Code/idea attribution

If you end up using any of the experiment ideas in this repo please attribute me and this repo. I would like to work on a more academic writeup of the ideas in here, but for now I am just getting things built and playing. Also, I would appreciate you contacting me and letting me know if my ideas made it into something. This isn't required, but it would be nice to see these ideas get implemented, especially in some of the big LLMs.

Project structure

lmp_trainer

The training loop is implemented in lmplay.train.__main__. At the top are two imported ModelRunner classes. One is for the baseline transformer encoder model that is 'GPT2ish' in design. The other points to one of the experiments. Experiments are generaly cut/paste/modify from the base encoder model and this is by design. This style leads to a lot of copied code, but it also leads to readability, simple testing and avoids issues where code changes in an experiment impact other experiments. I based this repo off of an internal one I use and I have found that this structure has allowed for rapid testing of new ideas.

lmp_generator

This is a very basic inference engine with the absolute minimum code needed to take a trained model ang generate results from it. Performance is a distant thought in this code. The code is implemented in lmplay.generate.__main__

lmp_plotstats

It is all about the graphs right? This will take outputs from different runs and put them all in the same plot files. Two basic stats are plotted, accuracy and loss.
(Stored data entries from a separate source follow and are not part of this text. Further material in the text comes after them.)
(** Without a usable token cache, [main] is the flow run on the
    configuration built from the environment. *)
Lemma main_without_token fuel w env err :
  dotenv w = Ok env ->
  returned (loadToken w) = Some (Err err) ->
  exists h w', main fuel w = Stops h w'
               /\ oauthFlow (main_conf env) w = Stops h w'.
Proof.
  intros Henv Hload.
  destruct (loadToken_world w) as [r Hr]. rewrite Hr in Hload.
  cbn [returned] in Hload. injection Hload as ->.
  destruct (oauthFlow_stops (main_conf env) w) as [h [w' Hflow]].
  exists h, w'. split; [|exact Hflow].
  unfold main, bind at 1, godotenv_Load. rewrite Henv.
  unfold bind at 1, os_Getenv at 1. rewrite Henv.
  unfold bind at 1, os_Getenv at 1. rewrite Henv.
  unfold bind at 1. rewrite Hr.
  unfold bind at 1. unfold bind at 1.
  fold (main_conf env). rewrite Hflow. reflexivity.
Qed.

(** C9, as the code has it.  The state value in the authorization URL
    is the literal ["random-string-for-state-check"] of line 123, the
    same in every run; the URL goes to the authorization endpoint and
    carries the two scopes the program needs. *)
Theorem C9_state_is_a_fixed_literal :
  forall (fuel : nat) (w : World) (env : string -> string) (err : error),
    dotenv w = Ok env ->
    returned (loadToken w) = Some (Err err) ->
    exists url,
      presented_url (main fuel w) = Some url
      /\ endpoint url = authURL
      /\ query_Get (params url) "state" = "random-string-for-state-check"
      /\ query_Get (params url) "scope" = "playlist-read-private user-library-read"
      /\ issued_state (main fuel w) = Some "random-string-for-state-check".
Proof.
  intros fuel w env err Henv Hload.
  destruct (@main_without_token fuel w env err Henv Hload) as [h [w' [Hmain Hflow]]].
  pose proof (oauthFlow_presented_url (main_conf env) w) as Hurl.
  rewrite Hflow in Hurl.
  assert (Hp : presented_url (main fuel w)
               = Some (AuthCodeURL (main_conf env) "random-string-for-state-check")).
  { rewrite Hmain. exact Hurl. }
  exists (AuthCodeURL (main_conf env) "random-string-for-state-check").
  split; [exact Hp|]. split; [reflexivity|]. split; [reflexivity|].
  split; [reflexivity|].
  unfold issued_state. rewrite Hp. reflexivity.
Qed.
For each of these there are two different kinds of graphs, a regular log plot and a 'diff' plot where the longest run is used as the baseline for the other runs. This diff view makes it much easier to compare the performance of different models/runs. The code is implemented in lmplay.stats.__main__. It is messy and does some bad math to make things look prettier so this is likely to change a bit in the future.

Usage

Run some models on the default training plan

The default training plan will download and prepare the official wikipedia en and es datasets to train against. These are large enough to show real difference between model changes but not so large that it takes a month to train on a reasonable GPU.
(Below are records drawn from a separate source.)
(** ** The accept button when things go wrong *)

(** X14.  Accepting when the insert fails.  The press is acknowledged and
    the re-check answers "not registered", but the insert is not carried
    out: the database fails on it, or refuses it because the id is in the
    table after all (the window between re-check and insert).  Then the
    table is unchanged, the insert was called once, and the prompt is edited
    to the registration failure text - not to the confirmation. *)
Theorem accept_insert_failure (ADMIN_ID ADMIN_USERNAME : option string) (me : string) (from : User)
    (w : World) :
  tg_next 0 w = TgOk ->
  fst (isUserRegistered postgrest (id from) w) = Normal (Some false) ->
  db_next 1 w <> DbOk \/ rows_with (id from) (registrations w) <> [] ->
  let w' := snd (handleUpdate postgrest ADMIN_ID ADMIN_USERNAME (cached me)
                   (accept_press from) w) in
  let userData :=
    mkRegistration (id from) (username from) (or_else (first_name from) "N/A") in
  registrations w' = registrations w
  /\ calls w'
     = (calls w ++ [CallIsUserRegistered (id from); CallRegisterUser userData])%list
  /\ exists delivered rest,
       outbox w'
       = (outbox w ++ (answerCbQuery None false, true)
            :: (editMessageText registration_failed Markdown, delivered) :: rest)%list.
Proof.
  intros Hack Hans Hfail. cbv zeta.
  remember (handleUpdate postgrest ADMIN_ID ADMIN_USERNAME (cached me) (accept_press from) w)
    as r eqn:Hr.
  unfold accept_press in Hr.
  destruct (own_press_passes (id from)) as (g & Hmatch & Hguard).
  rewrite handleUpdate_cached in Hr. unfold middleware in Hr.
  cbn [is_command command_of action_match] in Hr.
  rewrite Hmatch in Hr. clear Hmatch.
  rewrite isUserRegistered_answer in Hans.
  destruct w as [regs logs dbs tgs cs ob con].
  unfold tg_next, db_next in *.
  cbn [tg_script db_script registrations calls outbox] in *.
  unfold bot_action_register, bot_catch, the_from in Hr.
  cbn [ctx_from group1 group2] in Hr. expose_in Hr. cbv iota beta in Hr.
  rewrite Hguard in Hr. clear Hguard.
  destruct tgs as [|o tgs]; [| cbn [nth] in Hack; subst o].
  all: destruct dbs as [|[|e|e] dbs]; cbn [nth] in Hans, Hfail;
    try discriminate Hans.
  all: try (destruct (code_differs e PGRST116) eqn:Hcode; [discriminate Hans |]).
  all: run_in Hr; rewrite ?Hcode in Hr; run_in Hr.
  all: destruct (rows_with (id from) regs) as [|? [|? ?]] eqn:Hrows;
    try discriminate Hans; clear Hans; run_in Hr.
  all: try (destruct dbs as [|[|e1|e1] dbs]; cbn [nth] in Hfail);
    try (destruct Hfail as [Hfail | Hfail]; congruence).
  all: run_in Hr; rewrite ?Hrows in Hr; split_in Hr; finish_run Hr.
  all: split; [reflexivity | split; [reflexivity | eexists _, _; reflexivity]].
Qed.

Lemma accept_insert_failure_witness :
  registrations
    (snd (handleUpdate postgrest (Some "1") None the_bot (accept_press alice)
            (world_with [] [DbOk; DbError timeout] [])))
  = [].
Proof.
  assert (Hack : tg_next 0 (world_with [] [DbOk; DbError timeout] []) = TgOk)
    by reflexivity.
  assert (Hans : fst (isUserRegistered postgrest (id alice)
                        (world_with [] [DbOk; DbError timeout] []))
                 = Normal (Some false)) by (vm_compute; reflexivity).
  assert (Hfail : db_next 1 (world_with [] [DbOk; DbError timeout] []) <> DbOk
                  \/ rows_with (id alice)
                       (registrations (world_with [] [DbOk; DbError timeout] []))
                     <> []) by (left; vm_compute; discriminate).
  exact (proj1 (accept_insert_failure (Some "1") None "PortfolioShowcaseBot" alice
                  (world_with [] [DbOk; DbError timeout] []) Hack Hans Hfail)).
Defined.

(** A handler that always completes makes the whole [try]/[catch]
    complete. *)
Lemma try_catch_completes (m : Js unit) (h : JsError -> Js unit) (w : World) :
  (forall e w1, fst (h e w1) = Normal tt) ->
  fst (try_catch m h w) = Normal tt.
Proof.
  intros Hh. unfold try_catch.
  destruct (m w) as [[[]|e] w1]; [reflexivity | apply Hh].
Qed.

(** X15.  Faults of the button handler.  With any database client and any
    match of the pattern: once the first request to the transport (the
    acknowledgement of the press, or the notice to a stranger) is accepted,
    the handler completes normally, whatever fails later.  When that first
    request is refused, the fault leaves the handler, and the handler has
    done nothing else: no gateway call, no console line, one refused
    request in the outbox. *)
Theorem button_faults_contained (supabase : Supabase) (from : User)
    (data : option string) (m : RegExpMatch) (w : World) :
  let ctx := callback_query_update from data in
  let out := bot_action_register supabase ctx m w in
  (tg_next 0 w = TgOk -> fst out = Normal tt)
  /\ (forall e, tg_next 0 w = TgFail e ->
        fst out = Throw e
        /\ calls (snd out) = calls w
        /\ registrations (snd out) = registrations w
        /\ admin_logs (snd out) = admin_logs w
        /\ console (snd out) = console w
        /\ exists op, outbox (snd out) = (outbox w ++ [(op, false)])%list).
Proof.
  intros ctx out.
  assert (Hout : out = bot_action_register supabase ctx m w) by reflexivity.
  clearbody out. subst ctx.
  unfold bot_action_register, the_from, tg_next in *. cbn [ctx_from] in Hout.
  unfold bind at 1, ret at 1 in Hout. cbv beta iota in Hout.
  match type of Hout with
  | context [if ?g then ctx_answerCbQuery _ _ else _] => destruct g
  end.
  - unfold ctx_answerCbQuery, transport in Hout.
    destruct (tg_script w) as [|[|e0] rest]; subst out; cbn [nth fst snd];
      (split; [intros H; first [reflexivity | discriminate H] |]);
      intros e H; try discriminate H.
    injection H as <-. cbn. repeat split. eexists; reflexivity.
  - unfold bind at 1, ctx_answerCbQuery at 1, transport at 1 in Hout.
    destruct (tg_script w) as [|[|e0] rest]; cbv beta iota in Hout; subst out;
      cbn [nth]; (split; [intros H |]); try (intros e H; try discriminate H).
    + apply try_catch_completes. intros e w1. reflexivity.
    + apply try_catch_completes. intros e w1. reflexivity.
    + discriminate H.
    + injection H as <-. cbn. repeat split. eexists; reflexivity.
Qed.

Lemma button_faults_contained_witness :
  fst (bot_action_register postgrest (callback_query_update alice (Some "register_yes:42"))
         (mkMatch yes (Some "42"))
         (world_with [] [DbThrow network_down] [TgOk; TgFail blocked; TgFail blocked]))
  = Normal tt.
Proof.
  apply (proj1 (button_faults_contained postgrest alice (Some "register_yes:42")
                  (mkMatch yes (Some "42"))
                  (world_with [] [DbThrow network_down]
                     [TgOk; TgFail blocked; TgFail blocked]))).
  reflexivity.
Defined.

(** X16.  What the webhook answers.  A request that is not a POST with a
    body is answered 200 with the information text, and the world is left
    as it is.  A POST with a body runs the update.  Once the process holds
    the identity of the bot, [bot.handleUpdate] completes normally on every
    update, so the [catch] block of the endpoint is not entered and the
    answer is [200 OK]; the same on the first update of a process when the
    request for the identity is accepted.  When that request is refused,
    nothing is dispatched: the endpoint's [catch] writes its line and
    answers 500 with the message of the fault (the fixed text when the
    message is empty). *)
Theorem webhook_answers (supabase : Supabase)
    (ADMIN_ID ADMIN_USERNAME : option string) (me : string) (req : Request)
    (res : ServerResponse) (w : World) :
  headersSent res = false ->
  (forall bot,
      String.eqb (method req) "POST" = false \/ body req = None ->
      module_exports supabase ADMIN_ID ADMIN_USERNAME bot req res w
      = (Normal (respond 200 "text/plain" (text_plain endpoint_info)), w))
  /\ (forall update,
        method req = "POST" -> body req = Some update ->
        module_exports supabase ADMIN_ID ADMIN_USERNAME (cached me) req res w
        = (Normal (respond 200 "text/plain" (text_plain "OK")),
           snd (handleUpdate supabase ADMIN_ID ADMIN_USERNAME (cached me) update w))
        /\ (tg_next 0 w = TgOk ->
            module_exports supabase ADMIN_ID ADMIN_USERNAME (uncached me) req res w
            = (Normal (respond 200 "text/plain" (text_plain "OK")),
               snd (handleUpdate supabase ADMIN_ID ADMIN_USERNAME (cached me) update
                      (snd (transport getMe w)))))
        /\ (forall e,
              tg_next 0 w = TgFail e ->
              module_exports supabase ADMIN_ID ADMIN_USERNAME (uncached me) req res w
              = (Normal (respond 500 "application/json"
                           (json_failure
                              (match message e with
                               | EmptyString => "Internal Server Error"
                               | text => text
                               end))),
                 mkWorld (registrations w) (admin_logs w) (db_script w)
                   (tl (tg_script w)) (calls w) (outbox w ++ [(getMe, false)])
                   (console w
                    ++ [("[WEBHOOK ERROR] Error handling update: " ++ message e)%string])))).
Proof.
  intros Hres. split.
  - intros bot Hnot. unfold module_exports, try_catch.
    destruct Hnot as [Hm | Hb]; [rewrite Hm; reflexivity |].
    rewrite Hb. destruct (String.eqb (method req) "POST"); reflexivity.
  - intros update Hm Hb.
    assert (Hrun : forall v,
              module_exports supabase ADMIN_ID ADMIN_USERNAME (cached me) req res v
              = (Normal (respond 200 "text/plain" (text_plain "OK")),
                 snd (handleUpdate supabase ADMIN_ID ADMIN_USERNAME (cached me) update v))).
    { intros v. unfold module_exports. rewrite Hm, Hb.
      change (String.eqb "POST" "POST") with true. cbv iota.
      unfold try_catch, bind.
      pose proof (proj1 (handleUpdate_catches supabase ADMIN_ID ADMIN_USERNAME me update v))
        as Hfst.
      destruct (handleUpdate supabase ADMIN_ID ADMIN_USERNAME (cached me) update v)
        as [c v1].
      cbn [fst snd] in *. subst c. rewrite Hres. reflexivity. }
    split; [apply Hrun | split].
    + intros Hok. rewrite <- Hrun.
      unfold module_exports. rewrite Hm, Hb.
      change (String.eqb "POST" "POST") with true. cbv iota.
      unfold try_catch. unfold bind at 1 3.
      rewrite handleUpdate_uncached, Hok. reflexivity.
    + intros e He. unfold module_exports. rewrite Hm, Hb.
      change (String.eqb "POST" "POST") with true. cbv iota.
      unfold try_catch. unfold bind at 1.
      rewrite handleUpdate_uncached, He. cbv iota beta.
      unfold bind, console_error, ret. rewrite Hres. cbn [negb].
      unfold tg_next in He. unfold transport.
      destruct (tg_script w) as [|[|e'] rest]; cbn [nth] in He; try discriminate He.
      injection He as ->. cbn [snd tl registrations admin_logs db_script tg_script
                               calls outbox console].
      unfold or_else. destruct (message e); reflexivity.
Qed.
#All reported experiments had --amp turned on for speed. If you aren't on NVIDA leave it off. Results will be nearly the same.
lmp_trainer --help

#Show all the experiments that can be run
lmp-trainer --exp list

#Show a quick description of an expirement and then exit
lmp-trainer --exp XXX --describe

#To train the baseline 6L GPT2ish model
lmp_trainer --amp --device cuda

#To train one of the experiments
lmp_trainer --amp --device cuda --exp <exp name>

#To list the experiments
lmp_trainer --amp --device cuda --exp list

#To create plots (assuming all results are in the default gpt_out directory): 
lmp_plotstats

That's it! it will download datasets and start training. Check --help for other options like device, mini-batch-size, etc etc.

Other training plans

The training plan stuff is designed to allow training steps so you can progressively train against larger or more targeted data in a series of well defined steps. See --help for the list of available training plans or look in the code. You can even design your own and use a json file to define everything. The full_v1 and pretrain plans take a -lot- of drive space since they have almost 0.3T tokens in them. These will take a long time to train even on a good GPU so only use these if you are really interested. I am using these larger datasets to see if I can get the 6 layer model to saturation and to see how actual large training does on the experiments.

Contribution

At the moment I am doing this mainly for myself but I am open to considering outside contributions, especially ones with GPU resources!